1400948 – [RHEL7] [SAMBA-CTDB]IP failover with ctdb leads to smbd crash

Bug 1400948 - [RHEL7] [SAMBA-CTDB]IP failover with ctdb leads to smbd crash

Summary: [RHEL7] [SAMBA-CTDB]IP failover with ctdb leads to smbd crash

Keywords:
Status:	CLOSED ERRATA
Alias:	None
Product:	Red Hat Gluster Storage
Classification:	Red Hat Storage
Component:	samba
Sub Component:
Version:	rhgs-3.2
Hardware:	Unspecified
OS:	Unspecified
Priority:	unspecified
Severity:	unspecified
Target Milestone:	---
Target Release:	RHGS 3.2.0
Assignee:	Anoop C S
QA Contact:	Vivek Das
Docs Contact:
URL:
Whiteboard:
Depends On:
Blocks:	1351528 1406287
TreeView+	depends on / blocked

Reported:	2016-12-02 11:43 UTC by Vivek Das
Modified:	2017-03-23 05:20 UTC (History)
CC List:	9 users (show)
Fixed In Version:	samba-4.4.6-3.el7rhgs
Doc Type:	If docs needed, set a value
Doc Text:
Clone Of:
Clones:	1406287 (view as bug list)
Environment:
Last Closed:	2017-03-23 05:20:17 UTC
Embargoed:
Dependent Products:

Attachments	(Terms of Use)

Links
System	ID	Private	Priority	Status	Summary	Last Updated
Red Hat Product Errata	RHSA-2017:0495	0	normal	SHIPPED_LIVE	Moderate: Red Hat Gluster Storage 3.2.0 samba security, bug fixes and enhancement update	2017-03-23 09:18:26 UTC
Samba Project	12372	0	None	None	None	2016-12-06 06:57:50 UTC

Description Vivek Das 2016-12-02 11:43:34 UTC

Description of problem:
On a already established 4 node gluster cluster with samba ctdb setup.

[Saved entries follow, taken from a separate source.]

(* ===== verification/Dbuffer.v ===== *)
(** * Dis-contiguous byte buffers

    Class [dbuffer] of coreApp/src/psc/evbase.h and evbase.cpp: a block body held
    either in a vector or in an evbuffer, read and written through a list of strides.
    A stride is an [iovec] whose base is an offset into the backing store.

    The lemmas relate the stride walk to flat byte lists: reading and writing through
    the strides is slicing and overwriting [contents d]. *)

From S2P Require Import Prelude EvBuffer.

(** ** Data *)

Record iovec := IOVec { iov_base : Z; iov_len : Z }.

Record dbuffer (B : Type) := Dbuffer {
  strides : list iovec;
  backingv : list byte;
  backingb : option B;
}.
Arguments Dbuffer {B} _ _ _.
Arguments strides {B} _.
Arguments backingv {B} _.
Arguments backingb {B} _.

(** [dbuffer()] *)
Definition dbuffer_empty {B} : dbuffer B := Dbuffer [] [] None.

(** [dbuffer(size_t n)] *)
Definition dbuffer_sized {B} (n : Z) : dbuffer B :=
  Dbuffer [IOVec 0 n] (replicate (Z.to_nat n) Byte.x00) None.

(** What a [stride_ptr::copy] call does with the bytes it passes over: [dbase] null
    (skip), copy out, or copy in from a source. *)
Inductive copy_mode := CopySkip | CopyOut | CopyIn (src : list byte).

(** Result of [stride_ptr::copy]: bytes moved, bytes written to [dbase], the backing
    memory, and the cursor (strides left, offset in the first of them). *)
Record copy_res := CopyRes {
  cp_moved : Z;
  cp_out : list byte;
  cp_mem : list byte;
  cp_rest : list iovec;
  cp_off : Z;
}.

(** [dbuffer::stride_ptr<B>::copy(n, dbase, out)] with the cursor at offset [off] of
    the first stride of [rest]. *)
Fixpoint stride_copy (mem : list byte) (rest : list iovec) (off n : Z) (mode : copy_mode)
    : copy_res :=
  match rest with
  | [] => CopyRes 0 [] mem [] off
  | s :: rest' =>
      if n =? 0 then CopyRes 0 [] mem rest off else
      let avail := iov_len s - off in
      let src := off + iov_base s in
      let ncopy := Z.min n avail in
      let out := match mode with CopyOut => zslice src ncopy mem | _ => [] end in
      let mem' := match mode with CopyIn d => zblit src (ztake ncopy d) mem | _ => mem end in
      let mode' := match mode with CopyIn d => CopyIn (zdrop ncopy d) | _ => mode end in
      if n >=? avail then
        let r := stride_copy mem' rest' 0 (n - avail) mode' in
        CopyRes (avail + cp_moved r) (out ++ cp_out r) (cp_mem r) (cp_rest r) (cp_off r)
      else
        CopyRes n out mem' rest (off + n)
  end.

Section dbuffer.
Context {B : Type} `{EvBuffer B}.
Implicit Types d : dbuffer B.

(** The bytes the strides point into. *)
Definition contents d : list byte :=
  match backingb d with
  | Some b => evbuffer_data b
  | None => backingv d
  end.

(** [dbuffer::size() const] *)
Definition dbuffer_size d : Z :=
  match backingb d with
  | Some b => evbuffer_get_length b
  | None => zlen (backingv d)
  end.

(** [dbuffer::clear()] *)
Definition dbuffer_clear d : dbuffer B := Dbuffer [] [] None.

(** [dbuffer::resize(size_t newlen)]; [std::vector::reserve] throws when asked for
    more than [max_size()]. *)
Definition vector_max_size : Z := 2 ^ 63 - 1.

Definition dbuffer_resize (newlen : Z) : M (dbuffer B) unit := λ d,
  if newlen >? vector_max_size then (Throw LengthError, d) else
  let v := match backingb d with
           | Some b => zresize Byte.x00 newlen (ztake newlen (evbuffer_data b))
           | None => zresize Byte.x00 newlen (backingv d)
           end in
  (Ret tt, Dbuffer [IOVec 0 newlen] v None).

(** [dbuffer::assign(const void *buf, size_t len)], [buf] given as its [len] bytes. *)
Definition dbuffer_assign (buf : list byte) d : dbuffer B :=
  Dbuffer [IOVec 0 (zlen buf)] (zblit 0 buf (zresize Byte.x00 (zlen buf) (backingv d))) None.

(** The peek loop of [dbuffer::consume]: double the iovec array until every extent
    fits, then cut it to the number of extents. *)
Fixpoint peek_strides (fuel : nat) (exts : list Z) (nvec : Z) : option (list Z) :=
  match fuel with
  | O => None
  | S fuel' =>
      let filled := ztake nvec exts in
      let nstrides := zlen exts in
      if nstrides <=? nvec then Some (ztake nstrides filled)
      else peek_strides fuel' exts (2 * nvec)
  end.

Fixpoint place_strides (base : Z) (lens : list Z) : list iovec :=
  match lens with
  | [] => []
  | n :: r => IOVec base n :: place_strides (base + n) r
  end.

(** [dbuffer::consume(evbuffer *buf, size_t len)]: the state is the source buffer and
    the dbuffer. *)
Definition dbuffer_consume (len : Z) : M (B * dbuffer B) unit := λ '(buf, d),
  let total := evbuffer_get_length buf in
  let len := if len >? total then total else len in
  match evbuffer_new with
  | None => (Throw BadAlloc, (buf, d))
  | Some temp =>
      let '(moved, (buf', temp')) := evbuffer_remove_buffer buf temp len in
      if negb (moved =? len)
      then (Throw (LogicError "consume() move buffer fail"), (buf', d))
      else
        let exts := evbuffer_peek temp' len in
        match peek_strides (S (length exts)) exts 2 with
        | None => (Crash OutOfFuel, (buf', d))
        | Some lens => (Ret tt, (buf', Dbuffer (place_strides 0 lens) [] (Some temp')))
        end
  end.

(** [dbuffer::copyin(const void *buf, size_t offset, size_t len)], [buf] given as its
    [len] bytes.  Strides of an evbuffer are read-only: libevent leaves a store
    through them undefined. *)
Definition dbuffer_copyin (buf : list byte) (offset : Z) : M (dbuffer B) bool := λ d,
  let len := zlen buf in
  let ptr := stride_copy (contents d) (strides d) 0 offset CopySkip in
  let r := stride_copy (contents d) (cp_rest ptr) (cp_off ptr) len (CopyIn buf) in
  let ok := cp_moved r =? len in
  match backingb d with
  | None => (Ret ok, Dbuffer (strides d) (cp_mem r) None)
  | Some b => if cp_moved r =? 0 then (Ret ok, d) else (Crash Undefined, d)
  end.

(** The element loop of [copyout_shape]: [actual] elements left to copy. *)
Fixpoint copy_elements (mem : list byte) (rest : list iovec) (off esize eskip : Z)
    (actual : nat) : list byte :=
  match actual with
  | O => []
  | S actual' =>
      let r := stride_copy mem rest off esize CopyOut in
      match actual' with
      | O => cp_out r
      | S _ =>
          let k := stride_copy mem (cp_rest r) (cp_off r) eskip CopySkip in
          cp_out r ++ copy_elements mem (cp_rest k) (cp_off k) esize eskip actual'
      end
  end.

(** [dbuffer::copyout_shape(dest, offset, esize, eskip, ecount) const]: number of
    elements, and the bytes written from [dest] on.  All arguments are [size_t]. *)
Definition dbuffer_copyout_shape d (offset esize eskip ecount : Z) : outcome (Z * list byte) :=
  let total := dbuffer_size d in
  if (ecount =? 0) || (offset >=? total) then Ret (0, [])
  else if u64 (esize + eskip) =? 0 then Crash DivByZero
  else
    let actual := u64 (total - offset + eskip) / u64 (esize + eskip) in
    let actual := if actual >? ecount then ecount else actual in
    let ptr := stride_copy (contents d) (strides d) 0 offset CopySkip in
    Ret (actual,
         copy_elements (contents d) (cp_rest ptr) (cp_off ptr) esize eskip (Z.to_nat actual)).

(** [bool dbuffer::copyout(void *dest, size_t offset, size_t nbytes) const] *)
Definition dbuffer_copyout d (offset nbytes : Z) : outcome (bool * list byte) :=
  match dbuffer_copyout_shape d offset nbytes 0 1 with
  | Ret (n, bs) => Ret (n =? 1, bs)
  | Throw e => Throw e
  | Crash c => Crash c
  end.

(** [void dbuffer::copyout(evbuffer* dest) const] *)
Fixpoint copyout_strides (mem : list byte) (l : list iovec) : M B unit :=
  match l with
  | [] => ret tt
  | s :: r => λ dest,
      match evbuffer_add dest (zslice (iov_base s) (iov_len s) mem) with
      | None => (Throw (RuntimeError "copyout() evbuffer_add() error"), dest)
      | Some dest' => copyout_strides mem r dest'
      end
  end.

Definition dbuffer_copyout_evbuffer d : M B unit := copyout_strides (contents d) (strides d).

End dbuffer.

(** ** Strides that tile the backing store *)

(** [tiled p rest total]: the strides of [rest] are consecutive and cover the offsets
    from [p] to [total]. *)
Fixpoint tiled (p : Z) (rest : list iovec) (total : Z) : Prop :=
  match rest with
  | [] => p = total
  | s :: r => iov_base s = p ∧ 0 ≤ iov_len s ∧ tiled (p + iov_len s) r total
  end.

(** The cursor [(rest, off)] of a walk over a store of [total] bytes stands at flat
    position [p]. *)
Definition cursor_at (p : Z) (rest : list iovec) (off total : Z) : Prop :=
  0 ≤ off ∧ 0 ≤ p - off ∧ tiled (p - off) rest total ∧
  match rest with [] => off = 0 | s :: _ => off ≤ iov_len s end.

Definition dbuffer_wf {B} `{EvBuffer B} (d : dbuffer B) : Prop :=
  tiled 0 (strides d) (zlen (contents d)).

Lemma tiled_le p rest total : tiled p rest total → p ≤ total.
Proof.
  revert p. induction rest as [|s r IH]; intros p; cbn; [lia|].
  intros (_ & ? & ?%IH). lia.
Qed.

Lemma cursor_at_le p rest off total : cursor_at p rest off total → 0 ≤ p ≤ total.
Proof.
  intros (? & ? & Ht & Hm). destruct rest as [|s r]; cbn in Ht; [lia|].
  destruct Ht as (_ & _ & ?%tiled_le). lia.
Qed.

Lemma cursor_at_start rest total : tiled 0 rest total → cursor_at 0 rest 0 total.
Proof. intros Ht. split_and!; [lia|lia|done|]. destruct rest; [done|]. by destruct Ht as (_&?&_). Qed.

Lemma tiled_place base lens :
  Forall (λ k, 0 ≤ k) lens → tiled base (place_strides base lens) (base + zsum lens).
Proof.
  revert base. induction lens as [|n r IH]; intros base Hf; cbn; [lia|].
  inv Hf. split_and!; [done|done|]. rewrite Z.add_assoc. by apply IH.
Qed.

(** The memory after a copy with the cursor at [p]: unchanged, or overwritten. *)
Definition mode_mem (mode : copy_mode) (p moved : Z) (mem : list byte) : list byte :=
  match mode with CopyIn d => zblit p (ztake moved d) mem | _ => mem end.

Definition mode_out (mode : copy_mode) (p moved : Z) (mem : list byte) : list byte :=
  match mode with CopyOut => zslice p moved mem | _ => [] end.

Lemma mode_zero mode p mem : mode_mem mode p 0 mem = mem ∧ mode_out mode p 0 mem = [].
Proof. destruct mode; split; try done. cbn. rewrite ztake_neg by lia. apply zblit_nil. Qed.

(** The stride walk is a flat copy: it moves what is left up to [n] bytes, reads or
    overwrites exactly that range, and leaves the cursor behind it. *)
Lemma stride_copy_flat rest mem off n mode p :
  cursor_at p rest off (zlen mem) → 0 ≤ n →
  (match mode with CopyIn d => n ≤ zlen d | _ => True end) →
  let r := stride_copy mem rest off n mode in
  let moved := Z.min n (zlen mem - p) in
  cp_moved r = moved ∧
  cp_out r = mode_out mode p moved mem ∧
  cp_mem r = mode_mem mode p moved mem ∧
  cursor_at (p + moved) (cp_rest r) (cp_off r) (zlen mem).
Proof.
  revert mem off n mode p. induction rest as [|s rest IH]; intros mem off n mode p Hc Hn Hd.
  - pose proof Hc as (? & ? & Ht & ->). cbn in Ht. cbn -[Z.min].
    replace (Z.min n (zlen mem - p)) with 0 by lia.
    destruct (mode_zero mode p mem) as [-> ->]. rewrite Z.add_0_r. done.
  - pose proof (cursor_at_le _ _ _ _ Hc) as Hle.
    pose proof Hc as (Hoff & Hb & (Hbase & Hlen & Ht) & Hol). cbn [stride_copy].
    case_if; bool_to_prop; subst.
    { cbn -[Z.min]. replace (Z.min 0 (zlen mem - p)) with 0 by lia.
      destruct (mode_zero mode p mem) as [-> ->]. rewrite Z.add_0_r. done. }
    pose proof (tiled_le _ _ _ Ht) as Htl.
    replace (off + iov_base s) with p by lia.
    case_if; bool_to_prop.
    + (* the rest of this stride, then the next *)
      rewrite !(Z.min_r n (iov_len s - off)) by lia.
      set (avail := iov_len s - off) in *.
      set (mem' := match mode with CopyIn d => zblit p (ztake avail d) mem | _ => mem end).
      set (mode' := match mode with CopyIn d => CopyIn (zdrop avail d) | _ => mode end).
      assert (Hml : zlen mem' = zlen mem).
      { subst mem'. destruct mode; try done. apply zlen_zblit; [lia|]. rewrite zlen_ztake. lia. }
      destruct (IH mem' 0 (n - avail) mode' (p + avail)) as (H1 & H2 & H3 & H4).
      { rewrite Hml. replace (p - off + iov_len s) with (p + avail - 0) in Ht by lia.
        split_and!; [lia|lia|done|]. destruct rest; [done|]. by destruct Ht as (_ & ? & _). }
      { lia. }
      { subst mode'. destruct mode; try done. rewrite zlen_zdrop. lia. }
      rewrite Hml in *.
      replace (Z.min n (zlen mem - p)) with (avail + Z.min (n - avail) (zlen mem - (p + avail))) by lia.
      set (m := Z.min (n - avail) (zlen mem - (p + avail))) in *.
      assert (0 ≤ m) by lia. assert (0 ≤ avail) by lia.
      cbn [cp_moved cp_out cp_mem cp_rest cp_off].
      rewrite H1, H2, H3. split_and!; [done| | |].
      * subst mode'. destruct mode as [| |d]; try done. cbn. by rewrite zslice_zslice by lia.
      * subst mode' mem'. destruct mode as [| |d]; try done. cbn.
        rewrite ztake_add by lia. unfold zslice.
        assert (Hta : zlen (ztake avail d) = avail) by (rewrite zlen_ztake; lia).
        rewrite <-Hta at 1. rewrite zblit_zblit; [done|lia|].
        rewrite !zlen_ztake, zlen_zdrop. lia.
      * by rewrite Z.add_assoc.
    + (* satisfied from this stride *)
      rewrite !(Z.min_l n (iov_len s - off)) by lia.
      rewrite !(Z.min_l n (zlen mem - p)) by lia.
      cbn [cp_moved cp_out cp_mem cp_rest cp_off].
      split_and!; [done|by destruct mode|by destruct mode|].
      split; [lia|]. split; [lia|]. split; [|lia].
      replace (p + n - (off + n)) with (p - off) by lia. done.
Qed.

Mount the samba share using the public ip in windows client and start creating huge number of zero kb files (say 10000). On the server side stop ctdb one buy one in 3 out of 4 nodes (command : ctdb stop) and after the ip failover  when we do restart of ctdb one by one on those 3 nodes we are getting smbd core in /var/log/samba/core/smbd

Version-Release number of selected component (if applicable):
samba-client-4.4.6-2.el7rhgs.x86_64
glusterfs-3.8.4-6.el7rhgs.x86_64
Windows10

How reproducible:
Always

Steps to Reproduce:
1.On an available Four node ctdb samba setup
2.Mount the samba share using VIP in windows client
3.Start a script that creates around 10000 zero kb files
4.While the script in progress run command "ctdb stop" in 3 out of 4 nodes one by one. Stop in one wait for the ip failover, then go for the other.
5.Check the IO process which should be still running
6.Do a ctdb restart (service ctdb restart) in those 3 nodes one by one waiting for each individual state to be OK.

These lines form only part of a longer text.